There was no immediate reply to a Reuters query to North Korea's mission to the United Nations in Geneva. Pyongyang does not recognise the U.N. investigator's mandate and has previously rejected U.N. allegations of crimes against humanity committed by the state.

Reduced trade with China has led to a significant decrease in market activities, reducing earnings for many families reliant on small-scale market activities, Ojea Quintana said.

"There have been shortages of essential goods, medicines, agricultural inputs for farming and raw materials for state-owned factories," he said, voicing concern that typhoons and floods last year could lead to a "serious food crisis".

"Deaths by starvation have been reported, as has an increase in the number of children and elderly people who have resorted to begging as families are unable to support them."

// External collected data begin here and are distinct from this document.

(* ===== verification/Graph.v ===== *)
(** The resource graph (src/halon, HA/ResourceGraph/GraphLike.hs and
    HA/ResourceGraph.hs): resources related by typed edges, which are kept at
    both ends, and a change log with what has to be told to the multimap.
    A resource is a value with its type; a relation is given by its type, as the
    values of relation types are singletons. The encodings of resources and
    relations are parameters. *)

From stdpp Require Import gmap.
From S2P Require Import Prelude Multimap.
Local Open Scope Z_scope.
Set Default Proof Using "Type".

Module Graph.
Import Multimap.

(** Relations that a resource has: edges into it and out of it. *)
Inductive Rel (R Res : Type) := InRel (r : R) (a b : Res) | OutRel (r : R) (a b : Res).
Arguments InRel {R Res} r a b.
Arguments OutRel {R Res} r a b.

#[export] Instance rel_eq_dec {R Res} `{EqDecision R} `{EqDecision Res} : EqDecision (Rel R Res).
Proof. solve_decision. Defined.
#[export] Instance rel_countable {R Res} `{Countable R} `{Countable Res} : Countable (Rel R Res).
Proof.
  refine (inj_countable' (fun x => match x with InRel r a b => (true, r, a, b) | OutRel r a b => (false, r, a, b) end)
    (fun x => let '(i, r, a, b) := x in if (i : bool) then InRel r a b else OutRel r a b) _). by intros [].
Defined.

Inductive Cardinality := AtMostOne | Unbounded.

Section Graph.
Context {T R Res K V : Type} `{EqDecision T} `{Countable R} `{Countable Res} `{Countable K} `{Countable V}.
Context (typeOf : Res -> T) (cardinalities : R -> T -> T -> Cardinality * Cardinality).
Context (encodeRes : Res -> K) (encodeRel : Rel R Res -> V).
Implicit Types (x y : Res) (r : R) (rel : Rel R Res).

(** * The change log *)

Record ChangeLog := MkChangeLog {
  clInserts : multimap K V;
  clDeletes : multimap K V;
  clKeys : gset K;
  clMeta : option (MetaInfo K);
}.

Definition updateChangeLog (u : StoreUpdate K V) (cl : ChangeLog) : ChangeLog :=
  let 'MkChangeLog ins dvs dks mi := cl in
  match u with
  | InsertMany kvs =>
      MkChangeLog (insertMany kvs ins) (deleteValues kvs dvs) (foldr (fun k s => s ∖ {[k]}) dks kvs.*1) mi
  | DeleteValues kvs =>
      let kvs' := filter (fun kv => kv.1 ∉ dks) kvs in
      MkChangeLog (deleteValues kvs ins) (insertMany kvs' dvs) dks mi
  | DeleteKeys ks => MkChangeLog (deleteKeys ks ins) (deleteKeys ks dvs) (foldr (fun k s => {[k]} ∪ s) dks ks) mi
  | SetMetaInfo mi' => MkChangeLog ins dvs dks (Some mi')
  end.

Definition fromChangeLog (cl : ChangeLog) : list (StoreUpdate K V) :=
  [InsertMany (toList (clInserts cl)); DeleteValues (toList (clDeletes cl)); DeleteKeys (elements (clKeys cl))] ++
  option_list (SetMetaInfo <$> clMeta cl).

Definition emptyChangeLog : ChangeLog := MkChangeLog ∅ ∅ ∅ None.

(** * The graph *)

Record GraphGCInfo := MkGCInfo { grSinceGC : Z; grGCThreshold : Z; grRootNodes : list Res }.

Record Graph := MkGraph {
  grChangeLog : ChangeLog;
  grGraph : gmap Res (gset (Rel R Res));
  grGraphGCInfo : GraphGCInfo;
}.
Implicit Types (g : Graph).

Definition over_changeLog (f : ChangeLog -> ChangeLog) g : Graph := MkGraph (f (grChangeLog g)) (grGraph g) (grGraphGCInfo g).
Definition over_graph (f : gmap Res (gset (Rel R Res)) -> gmap Res (gset (Rel R Res))) g : Graph :=
  MkGraph (grChangeLog g) (f (grGraph g)) (grGraphGCInfo g).

Record Edge := MkEdge { edgeSrc : Res; edgeRelation : R; edgeDst : Res }.

Definition isIn rel : bool := match rel with InRel _ _ _ => true | _ => false end.
Definition isOut rel : bool := match rel with OutRel _ _ _ => true | _ => false end.
Definition invert rel : Rel R Res := match rel with OutRel r a b => InRel r a b | InRel r a b => OutRel r a b end.
Definition explodeRel rel : Res * R * Res := match rel with OutRel r a b | InRel r a b => (a, r, b) end.

(** [decodeRel] at the types of an edge. *)
Definition decodeRel (ta : T) r (tb : T) rel : option Edge :=
  let '(a, r', b) := explodeRel rel in
  if decide (typeOf a = ta /\ r' = r /\ typeOf b = tb) then Some (MkEdge a r' b) else None.

(** ** Queries *)

Definition queryRes x g : option Res := if decide (is_Some (grGraph g !! x)) then Some x else None.
Definition lookupRes x g : gset (Rel R Res) := default ∅ (queryRes x g ≫= fun x' => grGraph g !! x').
Definition queryRel rel (s : gset (Rel R Res)) : option (Rel R Res) := if decide (rel ∈ s) then Some rel else None.
Definition outs (s : gset (Rel R Res)) : gset (Rel R Res) := filter (fun rel => isOut rel = true) s.
Definition ins (s : gset (Rel R Res)) : gset (Rel R Res) := filter (fun rel => isIn rel = true) s.

Definition memberResource x g : bool := bool_decide (is_Some (queryRes x g)).
Definition memberEdge (e : Edge) g : bool :=
  bool_decide (is_Some (queryRel (OutRel (edgeRelation e) (edgeSrc e) (edgeDst e)) (outs (lookupRes (edgeSrc e) g)))).
Definition memberEdgeBack (e : Edge) g : bool :=
  bool_decide (is_Some (queryRel (InRel (edgeRelation e) (edgeSrc e) (edgeDst e)) (ins (lookupRes (edgeDst e) g)))).

Definition edgesFromSrc x r (tb : T) g : list Edge := omap (decodeRel (typeOf x) r tb) (elements (outs (lookupRes x g))).
Definition edgesToDst (ta : T) r x g : list Edge := omap (decodeRel ta r (typeOf x)) (elements (ins (lookupRes x g))).

Definition anyConnectedTo x r g : list Res :=
  omap (fun rel => let '(_, r', b) := explodeRel rel in if decide (r' = r) then Some b else None) (elements (outs (lookupRes x g))).
Definition anyConnectedFrom r x g : list Res :=
  omap (fun rel => let '(a, r', _) := explodeRel rel in if decide (r' = r) then Some a else None) (elements (ins (lookupRes x g))).

(** At the type of the result; a relation to at most one gives at most one. *)
Definition limit (c : Cardinality) (l : list Res) : list Res := match c with AtMostOne => take 1 l | Unbounded => l end.
Definition connectedTo x r (tb : T) g : list Res :=
  limit (cardinalities r (typeOf x) tb).2 (filter (fun y => typeOf y = tb) (anyConnectedTo x r g)).
Definition connectedFrom (ta : T) r y g : list Res :=
  limit (cardinalities r ta (typeOf y)).1 (filter (fun x => typeOf x = ta) (anyConnectedFrom r y g)).

(** ** Information for the collector *)

Definition metaOf (gi : GraphGCInfo) : MetaInfo K :=
  MkMetaInfo (grSinceGC gi) (grGCThreshold gi) (encodeRes <$> grRootNodes gi).
Definition modifyGCInfo (f : GraphGCInfo -> GraphGCInfo) g : Graph :=
  let gi := f (grGraphGCInfo g) in
  MkGraph (updateChangeLog (SetMetaInfo (metaOf gi)) (grChangeLog g)) (grGraph g) gi.
Definition modifySinceGC (f : Z -> Z) : Graph -> Graph :=
  modifyGCInfo (fun gi => MkGCInfo (f (grSinceGC gi)) (grGCThreshold gi) (grRootNodes gi)).
Definition setSinceGC (i : Z) : Graph -> Graph := modifySinceGC (fun _ => i).
Definition modifyRootNodes (f : list Res -> list Res) : Graph -> Graph :=
  modifyGCInfo (fun gi => MkGCInfo (grSinceGC gi) (grGCThreshold gi) (f (grRootNodes gi))).
Definition addRootNode x : Graph -> Graph := modifyRootNodes (cons x).
(** [Data.List.delete] takes out the first. *)
Fixpoint delete_first x (l : list Res) : list Res :=
  match l with [] => [] | y :: l => if decide (x = y) then l else y :: delete_first x l end.
Definition removeRootNode x : Graph -> Graph := modifyRootNodes (delete_first x).
Definition modifyGCThreshold (f : Z -> Z) : Graph -> Graph :=
  modifyGCInfo (fun gi => MkGCInfo (grSinceGC gi) (f (grGCThreshold gi)) (grRootNodes gi)).
Definition setGCThreshold (i : Z) : Graph -> Graph := modifyGCThreshold (fun _ => i).
Definition isRootNode x g : bool := bool_decide (x ∈ grRootNodes (grGraphGCInfo g)).
Definition incrementGC : Graph -> Graph := modifySinceGC (fun n => n + 1).

(** ** Changes *)

Definition deleteEdge (e : Edge) g : Graph :=
  let mrel :=
    src ← queryRes (edgeSrc e) g;
    rel ← queryRel (OutRel (edgeRelation e) (edgeSrc e) (edgeDst e)) (outs (lookupRes (edgeSrc e) g));
    dst ← queryRes (edgeDst e) g;
    Some (src, rel, dst) in
  incrementGC match mrel with
    | None => g
    | Some (src, rel, dst) =>
        over_changeLog (updateChangeLog (DeleteValues
          [(encodeRes src, [encodeRel rel]); (encodeRes dst, [encodeRel (invert rel)])]))
          (over_graph (fun m => alter (fun s => s ∖ {[rel]}) src (alter (fun s => s ∖ {[invert rel]}) dst m)) g)
    end.

Definition disconnect x r y : Graph -> Graph := deleteEdge (MkEdge x r y).
(** [foldl' (.) id fs]: the last is applied first. *)
Definition deleteEdges (es : list Edge) g : Graph := foldr deleteEdge g es.
Definition disconnectAllFrom x r (tb : T) g : Graph := deleteEdges (edgesFromSrc x r tb g) g.
Definition disconnectAllTo (ta : T) r y g : Graph := deleteEdges (edgesToDst ta r y g) g.

(** The other end of a relation of a resource. *)
Definition other_end rel : Res := match rel with InRel _ a _ => a | OutRel _ _ b => b end.
Definition unhookG rel (m : gmap Res (gset (Rel R Res))) : gmap Res (gset (Rel R Res)) :=
  alter (fun s => s ∖ {[invert rel]}) (other_end rel) m.
Definition unhookCL rel : K * list V := (encodeRes (other_end rel), [encodeRel (invert rel)]).

Definition removeResource x g : Graph :=
  match queryRes x g with
  | None => g
  | Some res =>
      let rels := elements (lookupRes x g) in
      over_graph (fun m => delete res (foldr unhookG m rels))
        (over_changeLog (fun cl => updateChangeLog (DeleteKeys [encodeRes res])
           (updateChangeLog (DeleteValues (unhookCL <$> rels)) cl)) g)
  end.

(** [M.insertWith S.union x (S.singleton rel)] *)
Definition insertRel x rel (m : gmap Res (gset (Rel R Res))) : gmap Res (gset (Rel R Res)) :=
  partial_alter (fun o => Some ({[rel]} ∪ default ∅ o)) x m.

Definition connectUnbounded x r y g : Graph :=
  over_changeLog (updateChangeLog (InsertMany
    [(encodeRes x, [encodeRel (OutRel r x y)]); (encodeRes y, [encodeRel (InRel r x y)])]))
    (over_graph (fun m => insertRel x (OutRel r x y) (insertRel y (InRel r x y) m)) g).
Definition connectUnique x r y g : Graph :=
  connectUnbounded x r y (disconnectAllFrom x r (typeOf y) (disconnectAllTo (typeOf x) r y g)).
Definition connectUniqueFrom x r y g : Graph := connectUnbounded x r y (disconnectAllFrom x r (typeOf y) g).
Definition connectUniqueTo x r y g : Graph := connectUnbounded x r y (disconnectAllTo (typeOf x) r y g).

Definition connect x r y : Graph -> Graph :=
  match cardinalities r (typeOf x) (typeOf y) with
  | (AtMostOne, AtMostOne) => connectUnique x r y
  | (AtMostOne, Unbounded) => connectUniqueTo x r y
  | (Unbounded, AtMostOne) => connectUniqueFrom x r y
  | (Unbounded, Unbounded) => connectUnbounded x r y
  end.
Definition insertEdge (e : Edge) : Graph -> Graph := connect (edgeSrc e) (edgeRelation e) (edgeDst e).

(** ** Merging *)

Definition asOut rel : Rel R Res := let '(a, r, b) := explodeRel rel in OutRel r a b.
Definition asIn rel : Rel R Res := let '(a, r, b) := explodeRel rel in InRel r a b.
(** Every relation, at both ends. *)
Definition mkUpdateMap (rels : gset (Rel R Res)) : gmap Res (gset (Rel R Res)) :=
  foldl (fun m rel => let '(a, _, b) := explodeRel rel in insertRel b (asIn rel) (insertRel a (asOut rel) m)) ∅ (elements rels).
(** [M.unionWith (<>)] *)
Definition union_rels (m1 m2 : gmap Res (gset (Rel R Res))) : gmap Res (gset (Rel R Res)) :=
  union_with (fun s1 s2 => Some (s1 ∪ s2)) m1 m2.

Definition updateLocalEnd x' rel : Rel R Res :=
  match rel with
  | InRel r x y => if decide (typeOf x' = typeOf y) then InRel r x x' else rel
  | OutRel r x y => if decide (typeOf x' = typeOf x) then OutRel r x' y else rel
  end.

Definition removeNodes (v : gset (Rel R Res)) (o : option (gset (Rel R Res))) : option (gset (Rel R Res)) :=
  match o with
  | None => None
  | Some w => if decide (w ∖ v = ∅) then None else Some (w ∖ v)
  end.
Definition insertNodes (v : gset (Rel R Res)) (o : option (gset (Rel R Res))) : option (gset (Rel R Res)) :=
  Some (v ∪ default ∅ o).
Definition mkAdjustments (action : gset (Rel R Res) -> option (gset (Rel R Res)) -> option (gset (Rel R Res)))
    (m z : gmap Res (gset (Rel R Res))) : gmap Res (gset (Rel R Res)) :=
  foldl (fun z' kv => partial_alter (action kv.2) kv.1 z') z (map_to_list m).
Definition encode_pairs (m : gmap Res (gset (Rel R Res))) : list (K * list V) :=
  (fun kv => (encodeRes kv.1, encodeRel <$> elements kv.2)) <$> map_to_list m.

Definition mergeResources (f : list Res -> Res) (xs : list Res) g : Graph :=
  match xs with
  | [] => g
  | _ =>
      let newX := f xs in
      let oldRels := foldl (∪) ∅ (omap (fun x => grGraph g !! x) xs) in
      let newRels := filter (fun rel => other_end rel ∉ newX :: xs) (set_map (updateLocalEnd newX) oldRels) in
      let deleteValuesMap := union_rels (list_to_map ((fun x => (x, ∅)) <$> xs)) (mkUpdateMap oldRels) in
      let insertValuesMap := union_rels {[newX := ∅]} (mkUpdateMap newRels) in
      MkGraph
        (updateChangeLog (InsertMany (encode_pairs insertValuesMap))
          (updateChangeLog (DeleteKeys (encodeRes <$> xs))
            (updateChangeLog (DeleteValues (encode_pairs deleteValuesMap)) (grChangeLog g))))
        (mkAdjustments insertNodes insertValuesMap (mkAdjustments removeNodes deleteValuesMap (grGraph g)))
        (grGraphGCInfo g)
  end.

(** ** Collection *)

Definition neighbours (m : gmap Res (gset (Rel R Res))) x : gset Res := set_map other_end (default ∅ (m !! x)).

(** [go]; the white nodes that are left. Every turn but the last takes a node
    from [white]. *)
Fixpoint collect (fuel : nat) (m : gmap Res (gset (Rel R Res))) (white grey : gset Res) : gset Res :=
  match fuel with
  | O => white
  | Datatypes.S fuel =>
      if decide (grey = ∅) then white
      else
        let grey' := white ∩ ⋃ (neighbours m <$> elements grey) in
        collect fuel m (white ∖ grey') grey'
  end.

Definition garbageCollect (initGrey : gset Res) g : Graph :=
  let initWhite := dom (grGraph g) ∖ initGrey in
  let white := elements (collect (Datatypes.S (Datatypes.S (size initWhite))) (grGraph g) initWhite initGrey) in
  over_changeLog (updateChangeLog (DeleteKeys (encodeRes <$> white)))
    (over_graph (fun m => foldl (fun m' x => delete x m') m white) g).
Definition garbageCollectRoot g : Graph :=
  setSinceGC 0 (garbageCollect (list_to_set (grRootNodes (grGraphGCInfo g))) g).

(** ** Synchronisation *)

Definition takeChangeLog g : ChangeLog * Graph := (grChangeLog g, over_changeLog (fun _ => emptyChangeLog) g).
Definition shouldGC g : bool :=
  let gi := grGraphGCInfo g in (0 <? grGCThreshold gi) && (grGCThreshold gi <=? grSinceGC gi).
Definition runGCIfThresholdMet g : Graph := if shouldGC g then garbageCollectRoot g else g.

(** The graph that is left, and what is sent to the multimap. *)
Definition sync g : Graph * list (StoreUpdate K V) :=
  let '(cl, g') := takeChangeLog (runGCIfThresholdMet g) in (g', fromChangeLog cl).

Context (decodeRes : K -> Res) (decodeUniversalRel : V -> Rel R Res).

(** [M.fromList] keeps the last of several values. *)
Definition buildGraph (mi : MetaInfo K) (kvs : list (K * list V)) : Graph :=
  MkGraph emptyChangeLog
    (list_to_map (reverse ((fun kv => (decodeRes kv.1, list_to_set (decodeUniversalRel <$> kv.2))) <$> kvs)))
    (MkGCInfo (miSinceGC mi) (miGCThreshold mi) (decodeRes <$> miRootNodes mi)).
Definition getGraph (st : MetaInfo K * multimap K V) : Graph := buildGraph st.1 (toList st.2).
Definition emptyGraph : Graph :=
  MkGraph emptyChangeLog ∅ (MkGCInfo (miSinceGC (K:=K) defaultMetaInfo) (miGCThreshold (K:=K) defaultMetaInfo) []).
End Graph.
Arguments ChangeLog K V {_ _ _ _}.
Arguments Graph R Res K V {_ _ _ _ _ _ _ _}.
Arguments GraphGCInfo : clear implicits.
Arguments Edge : clear implicits.
End Graph.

Humanitarian operations have nearly ground to a halt and only three international aid workers remain in North Korea while relief goods have been stuck at the Chinese border for months due to import restrictions, he said.

North Korea is to receive 1.7 million doses of the AstraZeneca (NASDAQ:AZN) vaccine via the COVAX facility by the end of May, allocation figures from the GAVI vaccine alliance and World Health Organization (WHO) showed on Tuesday.

© Reuters. FILE PHOTO: Special Rapporteur on the situation of human rights in North Korea Tomas Ojea Quintana speaks during a news conference in Seoul

Ojea Quintana urged Pyongyang to grant full access for medical and aid workers involved in COVID-19 vaccinations.